> _WORK TO COMPLETE_
In the data that follows, find the line with "initialize_market_domain w a"; transcribe it, every later line up to the one with "validate_classic_mint (key (in_mint_a", and that line as well, exactly and with no others.

MATERIAL FOR THIS EXERCISE section start

Lemma initialize_checks w a remaining args w' ev :
  initialize_market_domain w a remaining args = Ok (w', ev) ->
  (mint_at w (key (in_mint_a a)) = Some (acc_data (in_mint_a a)) /\
   mint_at w (key (in_mint_b a)) = Some (acc_data (in_mint_b a))) /\
  validate_classic_mint (key (in_mint_a a)) (acc_data (in_mint_a a)) = Ok tt /\
  validate_classic_mint (key (in_mint_b a)) (acc_data (in_mint_b a)) = Ok tt /\
  ai_executable (in_engine_program a) = true /\ ai_is_writable (in_engine_program a) = false /\
  ai_executable (in_engine_state a) = false.
Proof.
  unfold initialize_market_domain. intros Hi. inv_guarded.
  match goal with H : initialize_accounts _ _ _ = Ok ?r |- _ =>
    destruct r as [w1 bumps]; unfold initialize_accounts in H end.
  inv_guarded. to_prop.
  repeat match goal with H : is_account _ _ _ _ = true |- _ => apply is_account_loaded in H end.
  split; [done|]. by eapply handle_initialize_checks.
Qed.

MATERIAL FOR THIS EXERCISE section end

> _SOLVED EXERCISE_
  initialize_market_domain w a remaining args = Ok (w', ev) ->
  (mint_at w (key (in_mint_a a)) = Some (acc_data (in_mint_a a)) /\
   mint_at w (key (in_mint_b a)) = Some (acc_data (in_mint_b a))) /\
  validate_classic_mint (key (in_mint_a a)) (acc_data (in_mint_a a)) = Ok tt /\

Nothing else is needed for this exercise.